To this day, conservative dressers consider the bola to be bumpkinish, garish, and uncultured. In the first and only book on the subject, Bola Tie: New Symbol of the Southwest, William J. “Bola Bill” Kramer relates an anecdote of a: ” … bolaphile from Phoenix and a super sophisticated restaurant located atop a San Francisco landmark.

The very correct maitre d’ halted the bola tie-clad Phoenician and told him, ‘Sir, I’m sorry we must insist that you wear a tie to dine here. You may rent one at the checkroom if you so desire. “Our hero looked first to the maitre d’s upturned nose and then back to his black tuxedo tie. ‘Say, I’m curious about how much that tie of yours cost, he said. “The maitre d’ hesitated a moment and then declared he had paid some $12 for it. “‘Well, I paid $250 for my tie,’ retorted the bolaphile. He was seated without another word.”

In his book, Kramer also faults the ignorant for referring to the bola as a “bolo.” A bolo is an 18-inch machete like knife with which Filipinos assault sugar cane, jungle growth, and one another. As Bola Bill wryly declares, “You might choke yourself to death with a bola, but all you can do with a bolo is cut your throat.”

The defining year of the bola was 1966. In its October issue, Arizona Highways colorfully splashed its lead story across six opening pages. Author Eleanor Elliot Ullman told how she and her husband, Herb, had enriched their global travels by collecting exotic minerals and materials and commissioning a Tucson silver smith to fashion bolas of filagree silver from Kashmir, gold from Crete, enamel from Persia, hematite from Alaska, mother-of pearl from Israel, ceramics from Holland, damascene from Spain, and Wedgewood from England. From Arizona sources, the Ullmans brought forth bolas of ironwood, shell, coral, jet, and agate.

In the same October, six men and a woman met and formed the Bola Tie Society of Arizona. Bill Close, then a fixture television newsman and on camera wearer of the bola, was chosen first president. An early society mission: make the bola the official state neckwear. Controversy reigned. It was all right when Senator Barry Goldwater, with a closet full of cravats, occasionally wore a tasteful dark Indian-motif bola to black-tie events in Washington. But some bola aficionados took the new style to excess. Among the kitsch: gaudy jewels, huge medallions, scorpions encased in plastic. One chap decorated his bola with his own extracted gallstones.
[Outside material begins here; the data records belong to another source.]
Lemma at_ok : Forall block_ok l1 /\ block_ok (s, f) /\ Forall block_ok l2.
Proof using R. pose proof (repr_ok _ _ R) as H. by rewrite Forall_app, list.Forall_cons in H. Qed.

Lemma at_bounds :
  h.(heap_start) <= a /\ a mod 8 = 0 /\ KHEAP_MIN_BLOCK_SIZE <= s /\ 0 <= extent l2 /\
  a + sizeof_KHeapBlock + s + extent l2 = h.(heap_start) + h.(heap_total_size) /\
  heap_end h = h.(heap_start) + h.(heap_total_size).
Proof using R.
  destruct at_ok as (H1 & [Hs Hs8] & H2). pose proof (extent_nonneg _ H1). pose proof (extent_nonneg _ H2).
  pose proof (repr_extent _ _ R) as He. rewrite extent_app in He. cbn [extent fst] in *.
  destruct (repr_start _ _ R) as [? Hm8]. pose proof (repr_end _ _ R) as Hend.
  assert (Hx : extent l1 mod 8 = 0).
  { clear -H1. induction H1 as [|[s0 f0] l [_ Ho] _ IH]; [done|].
    cbn [extent fst] in *. unfold sizeof_KHeapBlock. lia. }
  unfold heap_end. rewrite u64_small by (widths; unfold sizeof_KHeapBlock, KHEAP_MIN_BLOCK_SIZE in *; lia).
  subst a. unfold sizeof_KHeapBlock, KHEAP_MIN_BLOCK_SIZE in *. lia.
Qed.

Lemma at_chain :
  chain h.(hdrs) h.(heap_start) l1 a /\
  h.(hdrs) !! a = Some (mk_block s f (match l2 with [] => NULL | _ => a + sizeof_KHeapBlock + s end)) /\
  chain h.(hdrs) (a + sizeof_KHeapBlock + s) l2 NULL.
Proof using R. pose proof (repr_chain _ _ R) as H. by apply chain_app in H. Qed.

(** Replace the block at [a], and what follows, by another tiling. *)
Lemma repr_replace m' d' s' f' l2' :
  (forall x, h.(heap_start) <= x < a -> m' !! x = h.(hdrs) !! x) ->
  chain m' a ((s', f') :: l2') NULL ->
  block_ok (s', f') -> Forall block_ok l2' ->
  s' + extent l2' = s + extent l2 ->
  heap_repr (mk_heap h.(heap_start) h.(heap_total_size) m' d') (l1 ++ (s', f') :: l2').
Proof using R.
  intros Hm Hc Hok Hok2 He. destruct at_ok as (H1 & _ & _). destruct at_chain as (C1 & _ & _).
  split; cbn [hdrs heap_start heap_total_size].
  - apply chain_app. split; [|done]. eapply chain_frame; [done| |exact C1]. exact Hm.
  - by rewrite Forall_app, list.Forall_cons.
  - pose proof (repr_extent _ _ R) as Hx. rewrite extent_app in *. cbn [extent] in *. lia.
  - by destruct l1.
  - apply R.
  - apply R.
Qed.
End at_block.

(** ** The operations on memory refine the list operations *)

(** What no header operation touches. *)
Definition same_base (h h' : heap) : Prop :=
  h'.(heap_start) = h.(heap_start) /\ h'.(heap_total_size) = h.(heap_total_size) /\ h'.(data) = h.(data).
#[export] Instance same_base_preorder : PreOrder same_base.
Proof. split; [done|]. intros ??? (?&?&?) (?&?&?). by repeat split; congruence. Qed.

Lemma in_heap_at h l1 s f l2 :
  heap_repr h (l1 ++ (s, f) :: l2) -> in_heap h (h.(heap_start) + extent l1) = true.
Proof.
  intros R. destruct (at_bounds h l1 l2 s f R) as (? & _ & ? & ? & ? & E).
  unfold in_heap. rewrite E, andb_true_iff, Z.leb_le, Z.ltb_lt. hz.
Qed.

Lemma coalesce_block_repr fuel h l1 s f l2 :
  heap_repr h (l1 ++ (s, f) :: l2) -> (length l2 < fuel)%nat ->
  exists h', coalesce_block fuel (h.(heap_start) + extent l1) h = Some h' /\ same_base h h' /\
    heap_repr h' (l1 ++ ((absorb s l2).1, f) :: (absorb s l2).2).
Proof.
  revert h s l2. induction fuel as [|fuel IH]; intros h s l2 R Hf; [lia|].
  destruct (at_bounds h l1 l2 s f R) as (? & _ & Hs & Hl2 & He & Eend).
  destruct (at_ok h l1 l2 s f R) as (Ho1 & Hos & Ho2).
  destruct (at_chain h l1 l2 s f R) as (C1 & Ca & C2).
  destruct (repr_start _ _ R) as [? _].
  set (a := heap_start h + extent l1) in *. cbn [coalesce_block].
  rewrite (proj2 (Z.eqb_neq a NULL)) by (unfold NULL; lia). rewrite Ca. cbn [mbind option_bind next].
  destruct l2 as [|[s1 f1] l2]; [by exists h|].
  rewrite (proj2 (Z.eqb_neq _ NULL)) by (unfold NULL; hz).
  assert (Hin : in_heap h (a + sizeof_KHeapBlock + s) = true).
  { pose proof (in_heap_at h (l1 ++ [(s, f)]) s1 f1 l2) as Hi. rewrite extent_app in Hi.
    rewrite <- app_assoc in Hi. specialize (Hi R). cbn [extent] in Hi.
    replace (a + sizeof_KHeapBlock + s) with (heap_start h + (extent l1 + (sizeof_KHeapBlock + s + 0))) by lia.
    done. }
  rewrite Hin. cbn [negb]. apply chain_cons in C2 as [Cn C3]. rewrite Cn. cbn [mbind option_bind is_free].
  destruct f1; [|by exists h]. cbn [absorb fst snd size is_free next].
  apply list.Forall_cons in Ho2 as [Ho1' Ho2]. pose proof (extent_nonneg _ Ho2).
  rewrite u64_small by (pose proof (repr_end _ _ R); widths; hz).
  set (m' := <[a := _]> (hdrs h)).
  assert (R' : heap_repr (mk_heap (heap_start h) (heap_total_size h) m' (data h))
            (l1 ++ (s + (sizeof_KHeapBlock + s1), f) :: l2)).
  { eapply (repr_replace h l1 ((s1, true) :: l2) s f R); [| |hz|done|hz].
    - intros x Hx. apply lookup_insert_ne. lia.
    - apply chain_cons. fold a. split.
      + unfold m'. rewrite lookup_insert_eq. do 2 f_equal. destruct l2; [done|]. lia.
      + replace (a + sizeof_KHeapBlock + (s + (sizeof_KHeapBlock + s1)))
          with (a + sizeof_KHeapBlock + s + sizeof_KHeapBlock + s1) by lia.
        apply chain_frame_insert; [done| |done]. hz. }
  destruct (IH _ _ _ R') as (h' & Hco & Hsb & Hr); [cbn in Hf; lia|].
  exists h'. split; [exact Hco|]. split; [exact Hsb|exact Hr].
Qed.

Lemma walk_fuel_enough h l : heap_repr h l -> (length l < walk_fuel h)%nat.
Proof.
  intros R. pose proof (chain_size _ _ _ _ (repr_ok _ _ R) (repr_chain _ _ R)). unfold walk_fuel. lia.
Qed.

(** The splitting step, on the chosen block. *)
Lemma split_block_repr h l1 s l2 n :
  heap_repr h (l1 ++ (s, true) :: l2) -> block_ok (n, false) -> n <= s ->
  exists h' b, split_block (h.(heap_start) + extent l1) n h = Some h' /\ same_base h h' /\
    h'.(hdrs) !! (h.(heap_start) + extent l1) = Some b /\
    heap_repr (set_hdrs h' (<[h.(heap_start) + extent l1 := mk_block b.(size) false b.(next)]> h'.(hdrs)))
      (l1 ++ carve n s ++ l2).
Proof.
  intros R Hn Hns.
  destruct (at_bounds h l1 l2 s true R) as (? & _ & Hs & Hl2 & He & Eend).
  destruct (at_ok h l1 l2 s true R) as (Ho1 & Hos & Ho2).
  destruct (at_chain h l1 l2 s true R) as (C1 & Ca & C2).
  destruct (repr_start _ _ R) as [? _]. pose proof (repr_end _ _ R) as Hend.
  set (a := heap_start h + extent l1) in *. unfold split_block. rewrite Ca. cbn [mbind option_bind size].
  rewrite u64_small by (widths; hz). unfold carve.
  destruct (sizeof_KHeapBlock + KHEAP_MIN_BLOCK_SIZE <=? s - n) eqn:Esp; bool_hyps.
  - rewrite u64_small by (widths; hz). set (nb := a + sizeof_KHeapBlock + n). cbn [next].
    rewrite lookup_insert_ne by (unfold nb; hz). rewrite Ca. cbn [mbind option_bind is_free].
    eexists _, _. split; [reflexivity|]. split; [done|]. cbn [hdrs set_hdrs].
    rewrite lookup_insert_eq. split; [reflexivity|]. cbn [size next].
    rewrite insert_insert_eq. cbn [app].
    eapply (repr_replace h l1 l2 s true R); [| |hz|constructor; [hz|done]|hz].
    + intros x Hx. rewrite !lookup_insert_ne by (unfold nb; hz). done.
    + fold a. rewrite !chain_cons. fold nb. split; [by rewrite lookup_insert_eq|]. split.
      * rewrite lookup_insert_ne by (unfold nb; hz). rewrite lookup_insert_eq. do 2 f_equal.
        destruct l2; [done|]. unfold nb. hz.
      * replace (nb + sizeof_KHeapBlock + (s - n - sizeof_KHeapBlock)) with (a + sizeof_KHeapBlock + s)
          by (unfold nb; lia).
        apply chain_frame_insert; [done|hz|]. apply chain_frame_insert; [done|unfold nb; hz|done].
  - eexists h, _. split; [done|]. split; [done|]. split; [exact Ca|]. cbn [size next app].
    eapply (repr_replace h l1 l2 s true R); [| |hz|done|done].
    + intros x Hx. apply lookup_insert_ne. lia.
    + apply chain_cons. fold a. split; [by rewrite lookup_insert_eq|].
      apply chain_frame_insert; [done|hz|done].
Qed.

(** What [kmalloc] does to the block list, for a request of [n] bytes after
    rounding. *)
Definition list_malloc (start n : Z) (l : list ablock) : Z * list ablock :=
  match first_fit n l with
  | None => (NULL, l)
  | Some (l1, s, l2) => (start + extent l1 + sizeof_KHeapBlock, l1 ++ carve n s ++ l2)
  end.

Lemma kmalloc_walk_repr fuel h n l1 l2 :
  heap_repr h (l1 ++ l2) -> l1 ++ l2 <> [] -> block_ok (n, false) -> (length l2 < fuel)%nat ->
  exists h' p, kmalloc_walk fuel (match l2 with [] => NULL | _ => h.(heap_start) + extent l1 end) n h
                = Some (p, h') /\ same_base h h' /\
    match first_fit n l2 with
    | None => p = NULL /\ h' = h
    | Some (m1, s, m2) => p = h.(heap_start) + extent (l1 ++ m1) + sizeof_KHeapBlock /\
                          heap_repr h' (l1 ++ m1 ++ carve n s ++ m2)
    end.
Proof.
  revert l1 l2. induction fuel as [|fuel IH]; intros l1 l2 R Hne Hn Hf; [lia|].
  destruct l2 as [|[s f] l2]; cbn [kmalloc_walk first_fit].
  { exists h, NULL. rewrite Z.eqb_refl. done. }
  destruct (at_bounds h l1 l2 s f R) as (? & _ & Hs & Hl2 & He & Eend).
  destruct (at_chain h l1 l2 s f R) as (_ & Ca & _). destruct (repr_start _ _ R) as [? _].
  pose proof (repr_end _ _ R) as Hend.
  rewrite (proj2 (Z.eqb_neq _ NULL)) by (unfold NULL; lia). rewrite Ca. cbn [mbind option_bind size is_free].
  destruct (f && (n <=? s)) eqn:Efit.
  - bool_hyps. subst f.
    destruct (split_block_repr h l1 s l2 n R Hn) as (h1 & b & -> & Hsb & Hb & R1); [lia|].
    cbn [mbind option_bind]. rewrite Hb. cbn [mbind option_bind].
    eexists _, _. split; [reflexivity|]. split; [exact Hsb|]. split; [|exact R1].
    rewrite app_nil_r. unfold KHEAP_BLOCK_DATA. apply u64_small. widths. hz.
  - cbn [next]. replace (l1 ++ (s, f) :: l2) with ((l1 ++ [(s, f)]) ++ l2) in * by (by rewrite <- app_assoc).
    specialize (IH (l1 ++ [(s, f)]) l2 R Hne Hn). rewrite extent_app in IH. cbn [extent] in IH.
    destruct IH as (h' & p & Hw & Hsb & Hres); [cbn in Hf; lia|].
    exists h', p. split.
    { rewrite <- Hw. f_equal. destruct l2; [done|]. lia. }
    split; [done|]. destruct (first_fit n l2) as [[[m1 s'] m2]|]; cbn [mbind option_bind]; [|done].
    rewrite <- !app_assoc in Hres. exact Hres.
Qed.

(** The size that a request is rounded to. *)
Definition rounded (sz : Z) : Z :=
  let sz := align8 sz in if sz <? KHEAP_MIN_BLOCK_SIZE then KHEAP_MIN_BLOCK_SIZE else sz.

Lemma align8_alt sz : align8 sz = u64 (sz + 7) - u64 (sz + 7) mod 8.
Proof. unfold align8. apply (land_align_down _ 3); [lia|apply u64_range]. Qed.

Lemma align8_spec sz : 0 <= sz < 2 ^ 64 - 8 -> align8 sz = (sz + 7) / 8 * 8.
Proof. intros. rewrite align8_alt, u64_small by (widths; lia). lia. Qed.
Even as the popularity of the bola circled the planet, the movement for official sanction at home sputtered. The bola champions persevered, however, and on April 22, 1971, a new statute read: ‘The Bola Tie shall be the official state neck-wear.” Upon signing the bill, then-Governor Jack Williams (a dedicated bow tie guy) was overheard to say, “I wear no man’s tie and no man’s collar.”